After the car stopped, Doty walked back and called the dog, but he wouldn’t come. She followed him for about half a mile, down the ditch and up the hill, but no luck.

“He was shivering and so scared,” she said.

Doty figured the dog was hungry, so she asked her husband to get some granola bars out of the car, which she threw to the dog. Still no luck.

The dog had gone under a fence and was backed into a corner, growling and snarling. So Doty climbed the fence, and was able to throw her jacket over him and capture him.

Doty took the dog back to Friends of Strays and called Henkins, who was surprised and excited to hear the dog was still alive.
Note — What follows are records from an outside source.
(* ===== verification/Pmm.v ===== *)
(** Pmm: the physical page allocator of [kernel/src/mm/pmm.c], a bitmap with
    one bit per 4 KiB frame (1 = in use) searched next-fit from
    [last_free_index].  The record holds the globals of pmm.c; the bitmap is
    the byte array the pointer [bitmap] designates. *)
From S2P Require Import Prelude Layout Frames.

Record pmm_st := PmmSt {
  bitmap : list Z;
  bitmap_va : Z;
  bitmap_size : Z;
  total_pages : Z;
  free_pages : Z;
  last_free_index : Z;
  pmm_trace : list event
}.

Definition set_bitmap (bm : list Z) (s : pmm_st) : pmm_st :=
  PmmSt bm (bitmap_va s) (bitmap_size s) (total_pages s) (free_pages s) (last_free_index s) (pmm_trace s).
Definition set_free_pages (n : Z) (s : pmm_st) : pmm_st :=
  PmmSt (bitmap s) (bitmap_va s) (bitmap_size s) (total_pages s) n (last_free_index s) (pmm_trace s).
Definition set_last_free_index (i : Z) (s : pmm_st) : pmm_st :=
  PmmSt (bitmap s) (bitmap_va s) (bitmap_size s) (total_pages s) (free_pages s) i (pmm_trace s).

#[export] Program Instance pmm_traced : Traced pmm_st := {|
  trace := pmm_trace;
  push_event e s :=
    PmmSt (bitmap s) (bitmap_va s) (bitmap_size s) (total_pages s) (free_pages s)
      (last_free_index s) (e :: pmm_trace s)
|}.
Next Obligation. done. Qed.

(** * Bit operations *)

Definition load_byte (i : Z) : M pmm_st Z :=
  bm ← gets bitmap; or_crash OutOfBounds (zlookup bm i).
Definition store_byte (i b : Z) : M pmm_st unit := modify (λ s, set_bitmap (zinsert i b (bitmap s)) s).
(* ===== verification/Paging.v ===== *)
(** Paging: the four-level page tables of [kernel/src/mm/paging.c] and
    [mm/paging.h].  Page tables live in physical frames that the kernel reaches
    through the direct map at [HHDM_OFFSET]; the state holds their words by
    kernel virtual address, next to the frame allocator the tables come from
    (any [FrameAlloc], [Pmm] in the kernel). *)
From S2P Require Import Prelude Layout Frames Pmm.

(** * Entries (paging.h) *)

Definition PTE_PRESENT : Z := Z.shiftl 1 0.
Definition PTE_RW : Z := Z.shiftl 1 1.
Definition PTE_USER : Z := Z.shiftl 1 2.
Definition PTE_ADDR_MASK : Z := 0x000FFFFFFFFFF000.
Definition PTE_GET_ADDR (pte : Z) : Z := Z.land pte PTE_ADDR_MASK.
Definition PTE_GET_FLAGS (pte : Z) : Z := Z.land pte (Z.lnot PTE_ADDR_MASK).

Definition PML4_IDX (va : Z) : Z := Z.land (Z.shiftr va 39) 0x1FF.
Definition PDPT_IDX (va : Z) : Z := Z.land (Z.shiftr va 30) 0x1FF.
Definition PD_IDX (va : Z) : Z := Z.land (Z.shiftr va 21) 0x1FF.
Definition PT_IDX (va : Z) : Z := Z.land (Z.shiftr va 12) 0x1FF.
Definition OFFSET (va : Z) : Z := Z.land va 0xFFF.

(** [*entry & PTE_PRESENT] as a condition. *)
Definition pte_present (pte : Z) : bool := negb (Z.land pte PTE_PRESENT =? 0).

(** * State *)

Record pg_st (A : Type) := PgSt {
  pg_alloc : A;
  pg_mem : gmap Z Z;
  kernel_pml4 : Z;
  pg_cr3 : Z
}.
Arguments PgSt {A} _ _ _ _.
Arguments pg_alloc {A} _.
Arguments pg_mem {A} _.
Arguments kernel_pml4 {A} _.
Arguments pg_cr3 {A} _.
(* ===== verification/Malloc.v ===== *)
(** Malloc: [malloc] and [free] of [usr/lib/stdlib.c] and [sbrk] of
    [usr/lib/syscall.c].  The headers are bytes of the process's memory, in front of
    the bytes handed out: the same memory the program writes and [brk] extends.  What
    the library needs of memory and kernel is the interface [UserMem] with the laws
    [BrkHeap]; [Userheap] discharges them with [sys_brk]. *)
From S2P Require Import Prelude CString.

(** * Memory *)

(** Loads and stores of one byte, and the system call [brk]. *)
Class UserMem (K : Type) := {
  u_load : Z → M K Z;
  u_store : Z → Z → M K unit;
  u_brk : Z → M K Z
}.

(** Objects of [n] bytes, little-endian. *)
Section access.
  Context {K : Type} `{UM : UserMem K}.

Fixpoint load_le (n : nat) (a : Z) : M K Z :=
  match n with
  | O => mret 0
  | S n' => b ← u_load a; r ← load_le n' (u64 (a + 1)); mret (b + 2 ^ 8 * r)
  end.
Fixpoint store_le (n : nat) (a v : Z) : M K unit :=
  match n with
  | O => mret tt
  | S n' => u_store a (u8 v);; store_le n' (u64 (a + 1)) (v / 2 ^ 8)
  end.
End access.

(** * The heap *)

(** What the three fields of a header hold; [free] is an [int], at offset 16 and
    followed by padding. *)
Record header := Header { size : Z; next : Z; free_ : bool }.
Definition sizeof_header : Z := 24.

(** The process: memory and kernel, and the two static variables. *)
Record malloc_st (K : Type) := MallocSt {
  kernel : K;
  head : Z;
  tail : Z
}.
Arguments MallocSt {K} _ _ _.
Arguments kernel {K} _.
Arguments head {K} _.
Arguments tail {K} _.

Definition i64 (z : Z) : Z := (z + 2 ^ 63) mod 2 ^ 64 - 2 ^ 63.

Section malloc.
  Context {K : Type} `{UM : UserMem K}.
  Abbreviation St := (malloc_st K).

Definition set_kernel (k : K) (s : St) : St := MallocSt k (head s) (tail s).
Definition set_head (p : Z) (s : St) : St := MallocSt (kernel s) p (tail s).
Definition set_tail (p : Z) (s : St) : St := MallocSt (kernel s) (head s) p.
Definition on_kernel {R} (m : M K R) : M St R := zoom kernel set_kernel m.

Definition get_size (p : Z) : M St Z := on_kernel (load_le 8 p).
Definition get_next (p : Z) : M St Z := on_kernel (load_le 8 (u64 (p + 8))).
Definition get_free (p : Z) : M St Z := on_kernel (load_le 4 (u64 (p + 16))).
Definition put_size (p v : Z) : M St unit := on_kernel (store_le 8 p v).
Definition put_next (p v : Z) : M St unit := on_kernel (store_le 8 (u64 (p + 8)) v).
Definition put_free (p v : Z) : M St unit := on_kernel (store_le 4 (u64 (p + 16)) v).

(** [sbrk], with -1 as 2^64 - 1; [increment] is signed. *)
Definition sbrk (increment : Z) : M St Z :=
  current_brk ← on_kernel (u_brk 0);
  if current_brk =? u64 (-1) then mret (u64 (-1)) else
  if increment =? 0 then mret current_brk else
  let new_brk := u64 (current_brk + increment) in
  ret ← on_kernel (u_brk new_brk);
  if ret <? new_brk then mret (u64 (-1)) else mret current_brk.

(** [while (curr)]: the first free block of at least [sz] bytes is taken. *)
Fixpoint malloc_search (fuel : nat) (curr sz : Z) : M St (option Z) :=
  match fuel with
  | O => crash OutOfFuel
  | S fuel' =>
    if curr =? 0 then mret None else
    f ← get_free curr;
    fits ← (if f =? 0 then mret false else n ← get_size curr; mret (sz <=? n));
    if fits : bool then put_free curr 0;; mret (Some (u64 (curr + sizeof_header)))
    else nx ← get_next curr; malloc_search fuel' nx sz
  end.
Henkins drove to the shelter to pick up the dog, who was dirty, hungry and scared, and still not too thrilled about all of these strangers. Henkins wrapped the dog in a blanket, and let her grandson watch the dog on the trip back to her house.

“My grandson Noah was holding the dog and petting it and singing to it, trying to calm it down,” Henkins said.

Henkins and her family sat on the floor with Bailey for awhile before giving him a bath.

“He was covered with burrs, sticks and leaves, and he was dirty,” Henkins said.

Henkins called the family, who were thrilled and amazed to hear their dog was alive, and they came to Henkins’ house to pick him up the next day.

“I’m not sure who was happier, them or the dog,” Henkins said.

After the family arrived back in Omaha, they sent Henkins an e-mail.

“It said, ‘We will never forget you guys, that’s for sure. We are pretty cynical “big city” people who think people don’t go out of their way anymore to help anyone, but you proved us wrong and you, your family and the city of Princeton are our Christmas miracle,’” Henkins said.

To this day, Doty still has no idea how she saw the dog.

“He was the same colors as the dry grasses and snow,” she said.

But she knows it was a good thing that she did see him when she did.

“He was so exhausted and so frightened, he couldn’t go any farther,” she said.